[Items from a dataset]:
(** * Steam Scout: history retention, trend derivation and watchlist selection

    A shallow embedding of the two script variants of the repository:

    - [V2]: [src/steam_scout.py] (v2.0), the Google-Sheets "History" tab,
      its 8-day trim, the 3-day trend and the watchlist loop of [main];
    - [V1]: [src/steam-scout/steam_scout.py] (v1.8.3), the CSV log,
      [compute_7d_trends] and [build_watchlist].

    [Py] holds the fragments of Python's semantics both variants rely on:
    exceptions, binary64 floats, mixed int/float comparison, [round(x, 2)],
    tuple comparison and the stable [list.sort]. *)

From Stdlib Require Import ZArith List String Ascii Bool Lia SpecFloat.
From Stdlib Require Import Sorting.Sorted Sorting.Permutation.
From stdpp Require Import base option list gmap strings pretty.

Open Scope string_scope.
Open Scope list_scope.
Open Scope Z_scope.

(* ===================================================================== *)
(** ** Python values and operations                                       *)
(* ===================================================================== *)

Module Py.

(** Exceptions the modelled code can raise. *)
Inductive exn :=
| TypeError | ValueError | IndexError | OverflowError | ZeroDivisionError.

(** The outcome of a statement sequence that may raise. *)
Inductive res (A : Type) :=
| Ok (a : A)
| Raise (e : exn).
Arguments Ok {A} a.
Arguments Raise {A} e.

Definition bind {A B} (x : res A) (k : A -> res B) : res B :=
  match x with
  | Ok a => k a
  | Raise e => Raise e
  end.

Definition is_ok {A} (x : res A) : bool :=
  match x with Ok _ => true | Raise _ => false end.

(** [try: x = e  except Exception: ...]: the handler sees no value. *)
Definition try_ {A} (x : res A) : option A :=
  match x with Ok a => Some a | Raise _ => None end.

Definition of_option {A} (e : exn) (o : option A) : res A :=
  match o with Some a => Ok a | None => Raise e end.

(** *** binary64 floats

    A Python float is an IEEE 754 binary64 value: [spec_float] with
    precision 53 and maximal exponent 1024. *)

Definition float := spec_float.
Definition prec : Z := 53.
Definition emax : Z := 1024.

Definition fsub : float -> float -> float := SFsub prec emax.
Definition fmul : float -> float -> float := SFmul prec emax.
Definition fdiv : float -> float -> float := SFdiv prec emax.

(** [float(n)] for an integer literal: the nearest binary64 value. *)
Definition float_of_Z (n : Z) : float := binary_normalize prec emax n 0 false.

Definition f0 : float := S754_zero false.
Definition f100 : float := float_of_Z 100.

Definition is_zero (x : float) : bool :=
  match x with S754_zero _ => true | _ => false end.

(** [a / b] on two ints: the exact quotient rounded once to the nearest
    float, [OverflowError] when that is out of range; a zero quotient has
    the sign of the operands. *)
Definition py_truediv (a b : Z) : res float :=
  match Z.abs a, Z.abs b with
  | _, 0 => Raise ZeroDivisionError
  | Zpos ma, Zpos mb =>
      match SFdiv prec emax (S754_finite (a <? 0) ma 0)
                            (S754_finite (b <? 0) mb 0) with
      | S754_infinity _ => Raise OverflowError
      | q => Ok q
      end
  | _, _ => Ok (S754_zero (b <? 0))
  end.

(** [int(x)] on a float: truncation towards zero; infinities and NaN raise. *)
Definition py_int_of_float (x : float) : res Z :=
  match x with
  | S754_zero _ => Ok 0
  | S754_infinity _ => Raise OverflowError
  | S754_nan => Raise ValueError
  | S754_finite s m e =>
      let n := if 0 <=? e then Zpos m * 2 ^ e else Zpos m / 2 ^ (- e) in
      Ok (if s then - n else n)
  end.

(** Rounding of the rational [n / d] ([d > 0], [n >= 0]) to the nearest
    integer, ties to the even one. *)
Definition round_half_even (n d : Z) : Z :=
  let q := n / d in
  let r := n mod d in
  match Z.compare (2 * r) d with
  | Lt => q
  | Gt => q + 1
  | Eq => if Z.even q then q else q + 1
  end.

(** [round(x, 2)] on a float: the exact value of [x] is rounded to two
    decimals (ties to even) and the decimal is read back as the nearest
    float; infinities and NaN are returned unchanged. *)
Definition py_round2 (x : float) : float :=
  match x with
  | S754_finite s m e =>
      let n := if 0 <=? e then Zpos m * 2 ^ e * 100
               else round_half_even (Zpos m * 100) (2 ^ (- e)) in
      match n with
      | Zpos p => SFdiv prec emax (S754_finite s p 0) (S754_finite false 100 0)
      | _ => S754_zero s
      end
  | _ => x
  end.

(** *** Numbers: int or float, compared exactly *)

Inductive num :=
| PyInt (n : Z)
| PyFloat (x : float).

(** [round(v, 2)]: an int is returned as it is. *)
Definition py_round2_num (v : num) : num :=
  match v with
  | PyInt n => PyInt n
  | PyFloat x => PyFloat (py_round2 x)
  end.

(** The extended dyadic value of a number that is not NaN. *)
Inductive xval :=
| NegInf
| Fin (m e : Z)          (* m * 2^e *)
| PosInf.

Definition float_val (x : float) : option xval :=
  match x with
  | S754_nan => None
  | S754_zero _ => Some (Fin 0 0)
  | S754_infinity s => Some (if s then NegInf else PosInf)
  | S754_finite s m e => Some (Fin (if s then Zneg m else Zpos m) e)
  end.

Definition num_val (v : num) : option xval :=
  match v with
  | PyInt n => Some (Fin n 0)
  | PyFloat x => float_val x
  end.

Definition xcmp (a b : xval) : comparison :=
  match a, b with
  | NegInf, NegInf => Eq
  | NegInf, _ => Lt
  | _, NegInf => Gt
  | PosInf, PosInf => Eq
  | PosInf, _ => Gt
  | _, PosInf => Lt
  | Fin m1 e1, Fin m2 e2 =>
      let e := Z.min e1 e2 in
      Z.compare (m1 * 2 ^ (e1 - e)) (m2 * 2 ^ (e2 - e))
  end.

(** Comparison of two numbers; [None] when one of them is NaN, in which
    case every ordering test and [==] are false. *)
Definition num_cmp (a b : num) : option comparison :=
  match num_val a, num_val b with
  | Some x, Some y => Some (xcmp x y)
  | _, _ => None
  end.

Definition num_ltb (a b : num) : bool :=
  match num_cmp a b with Some Lt => true | _ => false end.
Definition num_eqb (a b : num) : bool :=
  match num_cmp a b with Some Eq => true | _ => false end.
Definition num_leb (a b : num) : bool :=
  match num_cmp a b with Some (Lt | Eq) => true | _ => false end.
Definition num_gtb (a b : num) : bool := num_ltb b a.
Definition num_geb (a b : num) : bool := num_leb b a.

(** Truthiness of a number: zero of either kind is falsy, NaN is truthy. *)
Definition num_truthy (v : num) : bool :=
  match v with
  | PyInt n => negb (n =? 0)
  | PyFloat x => negb (is_zero x)
  end.

(** *** Tuples of numbers: [a < b]

    The first position where the items are not [==] decides with [<];
    without one the shorter tuple is the smaller. *)
Fixpoint tuple_ltb (a b : list num) : bool :=
  match a, b with
  | [], [] => false
  | [], _ :: _ => true
  | _ :: _, [] => false
  | x :: a', y :: b' => if num_eqb x y then tuple_ltb a' b' else num_ltb x y
  end.

(** The comparison of two tuples of values, position by position; on
    tuples without NaN, [tuple_ltb] is its [Lt] case. *)
Fixpoint lex (a b : list xval) : comparison :=
  match a, b with
  | [], [] => Eq
  | [], _ :: _ => Lt
  | _ :: _, [] => Gt
  | x :: a', y :: b' =>
      match xcmp x y with Eq => lex a' b' | c => c end
  end.

(** *** [list.sort]

    A stable insertion sort for the order [lt]: an item moves behind the
    items strictly below it only.  Whenever [<] orders the keys totally,
    Python's sort returns the one stable sorted permutation, which is
    what this function returns; with keys that [<] does not order (NaN)
    Python still returns a permutation, and only that much is used of
    the model then. *)
Section Sort.
Context {A : Type} (lt : A -> A -> bool).

Fixpoint insert_sorted (x : A) (l : list A) : list A :=
  match l with
  | [] => [x]
  | h :: t => if lt h x then h :: insert_sorted x t else x :: h :: t
  end.

Fixpoint sort (l : list A) : list A :=
  match l with
  | [] => []
  | x :: t => insert_sorted x (sort t)
  end.

End Sort.

(** [l.sort(key=..., reverse=True)]: descending, still stable. *)
Definition sort_reverse {A} (lt : A -> A -> bool) : list A -> list A :=
  sort (fun a b => lt b a).

(** [str(n)] on an int. *)
Definition str_of_Z (n : Z) : string := pretty n.

(** [header.index(name)]: position of the first equal item. *)
Fixpoint list_index (name : string) (l : list string) : option nat :=
  match l with
  | [] => None
  | h :: t => if String.eqb h name then Some O
              else option_map S (list_index name t)
  end.

End Py.

(* ===================================================================== *)
(** ** [src/steam_scout.py] (v2.0)                                        *)
(* ===================================================================== *)

Module V2.
Import Py.

(** A [datetime]: naive, or aware and then identified with its UTC
    instant in microseconds. *)
Inductive datetime :=
| Naive (us : Z)
| Aware (utc_us : Z).

(** An ordering test ([<], [>=]) or a sort against aware datetimes: a
    naive operand raises [TypeError], an aware one counts by its instant. *)
Definition aware_instant (ts : datetime) : res Z :=
  match ts with
  | Naive _ => Raise TypeError
  | Aware t => Ok t
  end.

Definition DAY_US : Z := 86400 * 1000000.

(** One line of the "History" tab as [ws.get_all_values()] returns it, and
    the tab itself, header line first. *)
Definition row := list string.
Definition sheet := list row.

Definition HISTORY_HEADER : row :=
  ["timestamp_utc"; "appid"; "game_title"; "current_players"].

(** What a dict of [today_rows] holds under a key that may be absent or
    [None], or an int or a float. *)
Inductive pyval :=
| PyNone
| PyNum (v : num).

(** The three fields [append_history_rows] reads from a row of
    [today_rows]: "Steam App ID", "Game Title" and
    "Current Players (Latest)"; [None] stands for an absent key or [None]. *)
Record today_row := {
  steam_app_id : option Z;
  game_title : option string;
  current_players_latest : pyval
}.

(** [int(ccu)]. *)
Definition py_int (v : num) : res Z :=
  match v with
  | PyInt n => Ok n
  | PyFloat x => py_int_of_float x
  end.

(** Lines 272-282: the sheet line of one row, or nothing when the loop
    [continue]s. *)
Definition history_cells (now_utc : string) (r : today_row) : option row :=
  match steam_app_id r, current_players_latest r with
  | Some appid, PyNum ccu =>
      if appid =? 0 then None                       (* not appid *)
      else match try_ (py_int ccu) with
           | None => None                           (* except Exception *)
           | Some ccu_int =>
               Some [now_utc; str_of_Z appid;
                     default "" (game_title r); str_of_Z ccu_int]
           end
  | _, _ => None                        (* not appid or ccu is None *)
  end.

Definition rows_to_append (now_utc : string) (today_rows : list today_row)
  : list row :=
  omap (history_cells now_utc) today_rows.

(** Lines 256-267: the header is written on an empty tab, and a tab whose
    first line lacks "timestamp_utc" is cleared and re-initialised. *)
Definition ensure_header (values : sheet) : sheet :=
  match values with
  | [] => [HISTORY_HEADER]
  | header :: _ =>
      match list_index "timestamp_utc" header with
      | Some _ => values
      | None => [HISTORY_HEADER]
      end
  end.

[ACTIVITY]:
Among the entries above, find the line with "PyNum (v : num)." and the line with "omap (history_cells now_utc) today_rows."; give again exactly these two lines and all lines between them.

[RESPONSE TO THIS TASK]:
| PyNum (v : num).

(** The three fields [append_history_rows] reads from a row of
    [today_rows]: "Steam App ID", "Game Title" and
    "Current Players (Latest)"; [None] stands for an absent key or [None]. *)
Record today_row := {
  steam_app_id : option Z;
  game_title : option string;
  current_players_latest : pyval
}.

(** [int(ccu)]. *)
Definition py_int (v : num) : res Z :=
  match v with
  | PyInt n => Ok n
  | PyFloat x => py_int_of_float x
  end.

(** Lines 272-282: the sheet line of one row, or nothing when the loop
    [continue]s. *)
Definition history_cells (now_utc : string) (r : today_row) : option row :=
  match steam_app_id r, current_players_latest r with
  | Some appid, PyNum ccu =>
      if appid =? 0 then None                       (* not appid *)
      else match try_ (py_int ccu) with
           | None => None                           (* except Exception *)
           | Some ccu_int =>
               Some [now_utc; str_of_Z appid;
                     default "" (game_title r); str_of_Z ccu_int]
           end
  | _, _ => None                        (* not appid or ccu is None *)
  end.

Definition rows_to_append (now_utc : string) (today_rows : list today_row)
  : list row :=
  omap (history_cells now_utc) today_rows.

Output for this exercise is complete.